__MATERIAL PROVIDED__
(** The rotation that starts after the [j]-th index of a rotation. *)
Lemma rot_split cur n j :
  0 <= j < n ->
  let f k := (cur + k) mod n in
  rot cur n = (f <$> seqZ 1 j) ++ f (1 + j) :: (f <$> seqZ (2 + j) (n - 1 - j)) /\
  rot (f (1 + j)) n = (f <$> seqZ (2 + j) (n - 1 - j)) ++ (f <$> seqZ 1 j) ++ [f (1 + j)].
Proof.
  intros Hj f. split.
  - unfold rot. fold f. replace n with (j + (1 + (n - 1 - j))) at 1 by lia.
    rewrite seqZ_app, fmap_app by lia. f_equal.
    rewrite seqZ_cons by lia. rewrite fmap_cons. do 2 f_equal. f_equal; lia.
  - assert (seqZ 1 n = seqZ 1 (n - 1 - j) ++ seqZ (n - j) j ++ seqZ n 1) as Hseq.
    { replace (seqZ n 1) with (seqZ (n - j + j) 1) by (f_equal; lia).
      rewrite <- seqZ_app by lia. replace (n - j) with (1 + (n - 1 - j)) at 1 by lia.
      rewrite <- seqZ_app by lia. f_equal. lia. }
    unfold rot. rewrite Hseq, !fmap_app. f_equal; [| f_equal].
    + apply list_eq. intros k. rewrite !list_lookup_fmap.
      destruct (decide (Z.of_nat k < n - 1 - j)).
      * rewrite !lookup_seqZ_lt by lia. cbn. f_equal. unfold f.
        rewrite Zplus_mod_idemp_l. f_equal. lia.
      * rewrite !lookup_seqZ_ge by lia. done.
    + apply list_eq. intros k. rewrite !list_lookup_fmap.
      destruct (decide (Z.of_nat k < j)).
      * rewrite !lookup_seqZ_lt by lia. cbn. f_equal. unfold f. rewrite Zplus_mod_idemp_l.
        replace (cur + (1 + j) + (n - j + Z.of_nat k)) with (cur + (1 + Z.of_nat k) + 1 * n) by lia.
        by rewrite Z.mod_add by lia.
      * rewrite !lookup_seqZ_ge by lia. done.
    + rewrite seqZ_cons, fmap_cons by lia. cbn. f_equal. unfold f. rewrite Zplus_mod_idemp_l.
      replace (cur + (1 + j) + n) with (cur + (1 + j) + 1 * n) by lia.
      by rewrite Z.mod_add by lia.
Qed.

(** The search of the scheduler. *)
Lemma find_ready_spec g n : wf g -> forall cr, 0 <= cr ->
  match find_ready n cr g with
  | Ok (Some i) => exists j, 0 <= j < Z.of_nat n /\ i = (cr + j) mod coro_count g /\
      is_Some (live_at (coros g) i) /\
      forall j', 0 <= j' < j -> live_at (coros g) ((cr + j') mod coro_count g) = None
  | Ok None => forall j, 0 <= j < Z.of_nat n -> live_at (coros g) ((cr + j) mod coro_count g) = None
  | Fault _ => False
  end.
Proof.
  intros Hwf. pose proof (wf_count g Hwf) as Hcount.
  induction n as [| n IH]; intros cr Hcr; cbn [find_ready]; [lia |].
  if_false. rewrite Z.rem_mod_nonneg by lia.
  pose proof (Z.mod_pos_bound cr (coro_count g) ltac:(lia)) as Hi.
  destruct (wf_coros g Hwf _ Hi) as (c & Hc & Hok).
  assert (rd (coros g) (cr mod coro_count g) = Ok c) as -> by (apply rd_lookup; split; [lia | done]).
  rewrite res_bind_Ok. pose proof (live_at_ok _ _ _ Hc Hok) as Hlive.
  case_decide as Hready.
  - exists 0. rewrite Z.add_0_r. split_and!; [lia.. | done | by apply Hlive | lia].
  - assert (Hnone : live_at (coros g) (cr mod coro_count g) = None).
    { destruct (live_at _ _) eqn:E; [| done]. exfalso. apply Hready, Hlive. by eexists. }
    specialize (IH (cr + 1) ltac:(lia)). destruct (find_ready n (cr + 1) g) as [[i |] |]; [| | done].
    + destruct IH as (j & Hj & -> & Hsome & Hpre). exists (1 + j).
      replace (cr + (1 + j)) with (cr + 1 + j) by lia. split_and!; [lia.. | done | done |].
      intros j' Hj'. destruct (decide (j' = 0)) as [-> | ]; [by rewrite Z.add_0_r |].
      replace (cr + j') with (cr + 1 + (j' - 1)) by lia. apply Hpre. lia.
    + intros j Hj. destruct (decide (j = 0)) as [-> | ]; [by rewrite Z.add_0_r |].
      replace (cr + j) with (cr + 1 + (j - 1)) by lia. apply IH. lia.
Qed.

(** ** One turn of the scheduler *)

Lemma set_coro_Ok g i c x : 0 <= i -> coros g !! Z.to_nat i = Some x ->
  set_coro g i c =
  Ok (mkGlobals (<[Z.to_nat i := c]> (coros g)) (coro_count g) (current g) (done_ctx g) (out g)).
Proof.
  intros Hi Hx%lookup_lt_Some. unfold set_coro, wr.
  by replace ((0 <=? i) && (i <? Z.of_nat (length (coros g)))) with true by lia.
Qed.

Lemma rd_coros cs i c : 0 <= i -> cs !! Z.to_nat i = Some c -> rd (A:=Coroutine) cs i = Ok c.
Proof. intros. by apply rd_lookup. Qed.

Lemma lookup_insert_self (cs : list Coroutine) i c x :
  cs !! i = Some x -> <[i := c]> cs !! i = Some c.
Proof. intros H%lookup_lt_Some. by apply list_lookup_insert_eq. Qed.

Lemma set_state_Ok g i s c : 0 <= i -> coros g !! Z.to_nat i = Some c ->
  set_state g i s =
  Ok (mkGlobals (<[Z.to_nat i := mkCoro (ctx c) (stack c) s (id c)]> (coros g))
        (coro_count g) (current g) (done_ctx g) (out g)).
Proof.
  intros Hi Hc. unfold set_state. rewrite (rd_coros _ _ c), res_bind_Ok by done.
  by apply (set_coro_Ok _ _ _ c).
Qed.

(** The coroutine after its turn. *)
Definition after_segment (c : Coroutine) (r : option prog) : Coroutine :=
  match r with
  | Some k => mkCoro (Saved k) (stack c) (state c) (id c)
  | None => mkCoro (ctx c) (stack c) CORO_DONE (id c)
  end.

Lemma exec_segment p : forall g c,
  0 <= current g -> coros g !! Z.to_nat (current g) = Some c ->
  done_ctx g = Some finish_trampoline ->
  exec p g = Ok (mkGlobals (<[Z.to_nat (current g) := after_segment c (segment p).2]> (coros g))
                   (coro_count g) (current g)
                   (match (segment p).2 with Some _ => done_ctx g | None => None end)
                   (out g ++ (segment p).1)).
Proof.
  induction p as [l k IH | k _ |]; intros g c Hcur Hc Hdone.
  - cbn [exec]. rewrite (IH (print l g) c) by done. cbn [segment].
    destruct (segment k) as [o r]. cbn. by rewrite <- app_assoc.
  - cbn [exec]. unfold coro_yield. rewrite (rd_coros _ _ c), res_bind_Ok by done.
    rewrite (set_coro_Ok _ _ _ c) by done. cbn. by rewrite app_nil_r.
  - cbn [exec]. unfold run_done_ctx. rewrite Hdone. cbn [coros coro_count current].
    rewrite (rd_coros _ _ c), res_bind_Ok by done.
    rewrite (set_coro_Ok _ _ _ c) by done. cbn. by rewrite app_nil_r.
Qed.

(** The coroutine's entry between two turns. *)
Definition parked (c : Coroutine) (r : option prog) : Coroutine :=
  match r with
  | Some k => mkCoro (Saved k) (stack c) CORO_READY (id c)
  | None => mkCoro Unset (stack c) CORO_DONE (id c)
  end.

Lemma scheduler_step_eq g completed i c p :
  find_ready (Z.to_nat (coro_count g)) (current g + 1) g = Ok (Some i) ->
  0 <= i -> coros g !! Z.to_nat i = Some c -> live_prog c = Some p -> stack c <> 0 ->
  done_ctx g = Some finish_trampoline ->
  scheduler_step completed g =
  Ok (completed + match (segment p).2 with Some _ => 0 | None => 1 end,
      mkGlobals (<[Z.to_nat i := parked c (segment p).2]> (coros g)) (coro_count g) i
        (Some finish_trampoline) (out g ++ (segment p).1)).
Proof.
  intros Hfind Hi Hc Hp Hst Hdone. unfold scheduler_step. rewrite Hfind, res_bind_Ok.
  cbv zeta. cbn [current].
  rewrite (set_state_Ok _ i _ c) by done. cbn [coros coro_count current done_ctx out].
  rewrite res_bind_Ok; cbv beta.
  pose proof (lookup_insert_self (coros g) _ (mkCoro (ctx c) (stack c) CORO_RUNNING (id c)) _ Hc) as Hc1.
  unfold switch_to_current. cbn [coros current].
  erewrite rd_coros by done. rewrite res_bind_Ok; cbv beta. cbn [stack state ctx id]. if_false.
  erewrite set_coro_Ok by done. cbn [coros coro_count current done_ctx out]. rewrite res_bind_Ok; cbv beta.
  rewrite list_insert_insert_eq.
  set (c2 := mkCoro Unset (stack c) CORO_RUNNING (id c)).
  pose proof (lookup_insert_self (coros g) _ c2 _ Hc) as Hc2.
  unfold live_prog in Hp. case_decide as Hready; [| done].
  set (g2 := mkGlobals (<[Z.to_nat i := c2]> (coros g)) (coro_count g) i (done_ctx g) (out g)).
  assert (Hrun : match ctx c with Unset => Fault BadContext | Entry fn => exec (fn (id c)) g2
                 | Saved k => exec k g2 end = exec p g2) by (destruct (ctx c); by simplify_eq).
  rewrite Hrun, (exec_segment p g2 c2), res_bind_Ok by done.
  cbn [coros coro_count current done_ctx out g2]. rewrite list_insert_insert_eq.
  set (c3 := after_segment c2 (segment p).2).
  pose proof (lookup_insert_self (coros g) _ c3 _ Hc) as Hc3.
  erewrite rd_coros by done. rewrite res_bind_Ok; cbv beta.
  destruct (segment p) as [o [k |]]; cbn [snd fst after_segment c3 state c2] in *.
  - rewrite decide_False by done.
    erewrite set_state_Ok by done. cbn [coros coro_count current done_ctx out].
    rewrite res_bind_Ok; cbv beta.
    rewrite list_insert_insert_eq, Hdone, Z.add_0_r. done.
  - rewrite decide_True by done. done.
Qed.

Lemma omap_none {A B} (f : A -> option B) l : Forall (fun x => f x = None) l -> omap f l = [].
Proof. induction 1 as [| x l Hx _ IH]; [done |]. cbn. by rewrite Hx. Qed.

Lemma omap_live_insert cs i c l : 0 <= i -> Forall (fun x => 0 <= x /\ x <> i) l ->
  omap (live_at (<[Z.to_nat i := c]> cs)) l = omap (live_at cs) l.
Proof.
  intros Hi. induction 1 as [| x l [Hx Hne] _ IH]; [done |]. cbn.
  assert (live_at (<[Z.to_nat i := c]> cs) x = live_at cs x) as ->.
  { unfold live_at. by rewrite list_lookup_insert_ne by lia. }
  by rewrite IH.
Qed.

Lemma Forall_seqZ_fmap (P : Z -> Prop) (f : Z -> Z) m len :
  (forall k, m <= k < m + len -> P (f k)) -> Forall P (f <$> seqZ m len).
Proof.
  intros H. apply Forall_fmap, Forall_forall. intros k Hk%list_elem_of_In%elem_of_seqZ.
  apply H. lia.
Qed.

__PROBLEM REQUIREMENTS__
Only one stretch is wanted, so please give again exactly the lines from the start of the data through the line containing "by (f_equal; lia).", both ends included.

__TASK RESPONSE__
(** The rotation that starts after the [j]-th index of a rotation. *)
Lemma rot_split cur n j :
  0 <= j < n ->
  let f k := (cur + k) mod n in
  rot cur n = (f <$> seqZ 1 j) ++ f (1 + j) :: (f <$> seqZ (2 + j) (n - 1 - j)) /\
  rot (f (1 + j)) n = (f <$> seqZ (2 + j) (n - 1 - j)) ++ (f <$> seqZ 1 j) ++ [f (1 + j)].
Proof.
  intros Hj f. split.
  - unfold rot. fold f. replace n with (j + (1 + (n - 1 - j))) at 1 by lia.
    rewrite seqZ_app, fmap_app by lia. f_equal.
    rewrite seqZ_cons by lia. rewrite fmap_cons. do 2 f_equal. f_equal; lia.
  - assert (seqZ 1 n = seqZ 1 (n - 1 - j) ++ seqZ (n - j) j ++ seqZ n 1) as Hseq.
    { replace (seqZ n 1) with (seqZ (n - j + j) 1) by (f_equal; lia).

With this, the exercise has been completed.